“I am Rebecca Bloomwood, and I am a SHOPAHOLIC.”
I heard it over and over again and it made me cringe. I just watched Confessions of a Shopaholic again and I am terrified by the fact that one day, a Derek Smeath would knock on our door or bust into our office.
I am in a battle. A battle to rebuild a good credit score. A battle I never thought would be so hard, it cost me a lot – time, health and relationships.
I got my first ever credit card in 2011. It was a product of a phone call where a telemarketer offered me a card from a local bank and promised to help me with the financial documents. I have a pretty decent savings account and I thought having a credit card would help me plan and organize my finances further. But to my horror, it did not work out that way.
Month 1 – I received a light, shiny and colorful plastic called Credit Card. It came in a business envelope, enclosed in a letter welcoming me to a world of freedom to buy things on an installment basis. It also came with a flyer which promised a brand new watch when I spend a minimum of Php2,000.00.
So I did. I spent Php2,000.00 on groceries and claimed the brand new watch. My card has been activated on the first purchase and it felt liberating to be able to get something for free for a minimum amount spent. But nothing comes for free.
Month 2 – I received a call from my mobile postpaid provider that I am eligible for a line and phone upgrade. A brand new iPhone just came out and I can be one of the first few ones to have it. And I gave in. I signed a form to upgrade my postpaid plan twice as much as the current and paid extra Php7,000.00 for the brand new iPhone.
Months 3 and 4 – Christmas shopping is never too early if Holiday sales are all around the malls. I still have around 75% credit limit that I can use up to pay the gifts for the season of giving. And oh, there is a promo called “Shop now, pay next year” which enticed me more.
Month 5 – “Shopped then, pay now.” Next year is NOW. I shopped December, next year is January. I was stupid enough to miss that.
Minimum payment required: Php3,000.00
Month 6 – Purchases, finance charges, interest, etc.
Month 7 – Minimum payment required is credit cards’ greatest lie. It is a make-believe figure. It makes you believe that you are not obliged, not until interest and finance charges pile up.
Month 8 – Credit limit is the size of the pit you may choose to dig. The more you believe there is a space left, the bigger and deeper, the hole becomes.
Month 9 – I received a new card that came with my newly-opened savings account. Again, the temptation was hard to resist, a temptation called Balance Transfer.
A balance transfer feature allows you to use a part of your credit limit to be used up to pay for other financial obligations – education, emergencies, credit management, etc.
Again, I missed the point. I gave in to it to pay for my other card’s debts and I failed to manage it properly.
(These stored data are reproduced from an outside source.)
(** ** The session *)

Lemma st_put w f : st w -> i_role (f (w_inv w)) = i_role (w_inv w) ->
  (let s := sess_ok in s (w_inv w) (d_role (w_dlg w)) (w_tsxs w) (w_tds w) (destroyed (w_log w)) ->
   s (f (w_inv w)) (d_role (w_dlg w)) (w_tsxs w) (w_tds w) (destroyed (w_log w))) ->
  let w' := mk_world (f (w_inv w)) (w_dlg w) (w_tsxs w) (w_tds w) (w_next w) (w_oracle w) (w_log w) in
  st w' /\ forall g, ext g w w'.
Proof.
  intros [[] F] Hr Hs w'. split; [split; [split; cbn; auto|done]|]. intros g. split; cbn; auto; try done.
  - intros t x E. by exists x.
  - intros td d E. exists d. by split; [|apply line_ext_refl].
  - exists []. by rewrite app_nil_r.
Qed.

(** The new world is the old one but for the session. *)
Definition put_to (f : pjsip_inv_session -> pjsip_inv_session) (w w' : world) : Prop :=
  w' = mk_world (f (w_inv w)) (w_dlg w) (w_tsxs w) (w_tds w) (w_next w) (w_oracle w) (w_log w).

Lemma ok_put g f w : st w -> i_role (f (w_inv w)) = i_role (w_inv w) ->
  (sess_ok (w_inv w) (d_role (w_dlg w)) (w_tsxs w) (w_tds w) (destroyed (w_log w)) ->
   sess_ok (f (w_inv w)) (d_role (w_dlg w)) (w_tsxs w) (w_tds w) (destroyed (w_log w))) ->
  ok g (put f) (fun _ => put_to f w) w.
Proof. intros S Hr Hs. destruct (st_put w f S Hr Hs) as [S' X']. by eapply ok_exec. Qed.

(** A change that no part of the invariant looks at *)
Definition harmless (f : pjsip_inv_session -> pjsip_inv_session) : Prop := forall i,
  i_state (f i) = i_state i /\ i_cause (f i) = i_cause i /\ i_pending_bye (f i) = i_pending_bye i /\ i_neg (f i) = i_neg i /\
  i_invite_tsx (f i) = i_invite_tsx i /\ i_invite_req (f i) = i_invite_req i /\ i_last_answer (f i) = i_last_answer i /\
  i_last_ack (f i) = i_last_ack i /\ i_ref_cnt (f i) = i_ref_cnt i /\ i_role (f i) = i_role i.

Lemma ok_put_harmless g f w : harmless f -> st w -> ok g (put f) (fun _ => put_to f w) w.
Proof.
  intros Hf S. destruct (Hf (w_inv w)) as (E1 & E2 & E3 & E4 & E5 & E6 & E7 & E8 & E9 & E10).
  apply ok_put; [done|done|]. intros []. split; rewrite ?E1, ?E2, ?E3, ?E4, ?E5, ?E6, ?E7, ?E8, ?E9; auto.
Qed.

(** ** Log, dialog, oracle *)

Lemma destroyed_app l e : is_destroy e = false -> destroyed (l ++ [e]) = destroyed l.
Proof. intros E. unfold destroyed. rewrite List.filter_app, length_app. cbn. by rewrite E. Qed.

Definition same_but_log (w w' : world) : Prop :=
  exists l, w' = mk_world (w_inv w) (w_dlg w) (w_tsxs w) (w_tds w) (w_next w) (w_oracle w) l.

Lemma ok_log_entry g e w : st w -> entry_ok e -> is_destroy e = false -> ok g (log e) (fun _ => same_but_log w) w.
Proof.
  intros [[] F] He Hd. eapply ok_exec; [reflexivity| | |by eexists].
  - split; [split; cbn; auto|done]; [by rewrite destroyed_app|by apply Forall_app_2; [|constructor]].
  - split; cbn; auto; try done.
    + intros t x E. by exists x.
    + intros td d E. exists d. by split; [|apply line_ext_refl].
    + by eexists.
Qed.

Lemma ok_dlg_put g f w : st w -> d_role (f (w_dlg w)) = d_role (w_dlg w) ->
  (g = false -> (remaining (d_targets (f (w_dlg w))) <= remaining (d_targets (w_dlg w)))%nat) -> ok g (dlg_put f) T w.
Proof.
  intros [[] F] Hr Ht. eapply ok_exec; [reflexivity| | |done].
  - split; [split; cbn; auto|done]. by rewrite Hr.
  - split; cbn; auto; try done.
    + intros t x E. by exists x.
    + intros td d E. exists d. by split; [|apply line_ext_refl].
    + exists []. by rewrite app_nil_r.
Qed.

(** What an answer brings *)
Definition asked (w : world) (a : answer) (w' : world) : Prop :=
  answer_ok a /\ (oracle_calls (w_oracle w') + calls_of a = oracle_calls (w_oracle w))%nat /\
  w' = mk_world (w_inv w) (w_dlg w) (w_tsxs w) (w_tds w) (w_next w) (tl (w_oracle w)) (w_log w).
(** The check passes without doing anything. *)
Lemma ok_secure g e x w : st w -> w_tsxs w !! e_tsx e = Some x ->
  ok g (inv_check_secure_dlg cfg nested e) (fun b w' => b = true -> w' = w) w.
Proof.
  intros S Ex. unfold inv_check_secure_dlg. eapply ok_here; [exact Ex|]. apply ok_dlg.
  destruct (_ && _ && is_rx e && _ && _) eqn:Ec; [|by apply ok_ret].
  apply ok_src. { by repeat (apply andb_true_iff in Ec as [Ec ?]). }
  intros r Er. destruct (insecure_routing r); [|by apply ok_ret]. pose proof (tsx_like_eq _ _ _ Ex) as H.
  apply (ok_seq n g _ _ T); [|nxt u w1 S1 X1 R1; by apply ok_ret]. destruct (is_uac x).
  - eapply ok_seq; [by apply ok_end_session|]. nxt b w1 S1 X1 R1. destruct b as [status [bye|]]; [|by apply ok_skip].
    apply ok_when; [done|]. intros _. specialize (R1 bye eq_refl). eapply ok_seq; [by eapply ok_add_hdr|]. nxt u w2 S2 X2 R2.
    by apply ok_send_skip.
  - eapply ok_respond_hdrs; [done|exact H|]. intros td w1 S1 H1. by eapply ok_add_hdr.
Qed.

(** ** CANCEL and BYE *)

Lemma ok_find_invite g w : st w -> ok g find_invite_tsx (fun p w' => forall t, p = Some t ->
  exists x, tsx_like t x w' /\ t_role x = PJSIP_ROLE_UAS) w.
Proof.
  intros S. pose proof (ok_ask n g w S) as H. unfold find_invite_tsx, InvSafe.ok, wp, bind, ask in *. cbn in *.
  destruct H as (S1 & X1 & _). destruct (w_tsxs w !! a_sel (hd no_answer (w_oracle w))) as [x|] eqn:E; [|done].
  destruct (is_uas x) eqn:Er; cbn; [|done]. destruct (tsx_is x PJSIP_INVITE_METHOD); cbn; [|done]. split; [done|]. split; [done|].
  intros t [= <-]. exists x. split; [by apply tsx_like_eq|]. by apply bool_decide_eq_true in Er.
Qed.

Lemma uas_last_tx w t y td : st w -> w_tsxs w !! t = Some y -> t_role y = PJSIP_ROLE_UAS -> t_last_tx y = Some td -> td_like td is_rsp w.
Proof. intros [[] _] E Er El. destruct (ok_tsxs _ _ E) as [_ H]. rewrite Er in H. by apply (H td). Qed.

Lemma ok_terminate_invite g t x w : st w -> tsx_like t x w -> t_role x = PJSIP_ROLE_UAS -> ok g (terminate_invite nested t) T w.
Proof.
  intros S H Er. unfold terminate_invite. eapply ok_tsx_get; [exact H|]. intros y Ey Xy. apply ok_when; [done|]. intros _.
  destruct (t_last_tx y) as [td|] eqn:El; [|by apply ok_skip].
  assert (Htd : td_like td is_rsp w) by (eapply uas_last_tx; [done|exact Ey|by rewrite (te_role _ _ Xy)|done]).
  eapply ok_seq; [by eapply ok_modify_response|]. nxt status w1 S1 X1 R1. apply ok_when; [done|]. intros _.
  eapply ok_seq; [by eapply ok_set_body|]. nxt u w2 S2 X2 R2. apply ok_get. apply ok_then; [done|].
  destruct (has_option _ _); [apply ok_100rel_response; [done|done|by eapply td_like_weaken; [|exact Htd]]|by eapply ok_send_response].
Qed.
Month 10 – I now have two credit cards and I am sad to admit that my payments are hit and miss. And the finance charges are getting bigger, so are my problems.
I tried to run away from the mess I called debt. I changed my number, I ignored emails, I tried by best to be unreachable but they have my home address.
Debt is like a disease. You Google it. You have the symptoms and you try to cure it or get rid of it. You read about the stories of people who have it. The more you research about it, the more it scares you.
I received notices in brown envelopes, notices with red stamps, notices which threaten to visit me in the office. It was hard, it was embarrassing, but it was humbling.
One day, a Derek Smeath came, to a public official, in the place where I grew up. He was trying to file a case against me and putting pressure on the public official to contact my parents, my relatives, to know my whereabouts. Without exaggeration, I reached that horrifying part. It was an eye-opener for me and it pulled be back to the ground so I can stop running from it.
I wanted to give Derek Smeath a hard time. I wanted to make sure that the hassle and inconvenience he brought me will get back to him. I know he was just doing his job and I do not wish to justify my acts but there are better ways to settle the issue in due time without tainting someone’s credibility. I think I have already lost that financially, but at least give me a chance to recover by not pushing me down the pit further.
I went to the bank the next day to explore my payment options and that did not include paying through Derek Smeath’s Credit Collection Agency. After several exchanges of emails during that week, I signed a 12-month installment to pay off my debt.
I am still into it – paying off. I am struggling but with every monthly installment that is being paid, I can breathe deeper. I am slowly recovering and controlling my urge to shop and use credit card number 2 which has a better reputation and that, I don’t want to lose.
It might take a while before I regain a better credit score but in this journey, I learned a lot. The best part probably is, I was able to confirm that debt is a disease. It spreads in your system but it is not impossible to control. And the first step to control it, is to accept that you have it.
Update: As on June 30, 2016, I have fully settled those restructured payments and officially received a bank certification for it. I’ve done it – with focus and discipline on what really matters. Think LONG TERM. Good luck!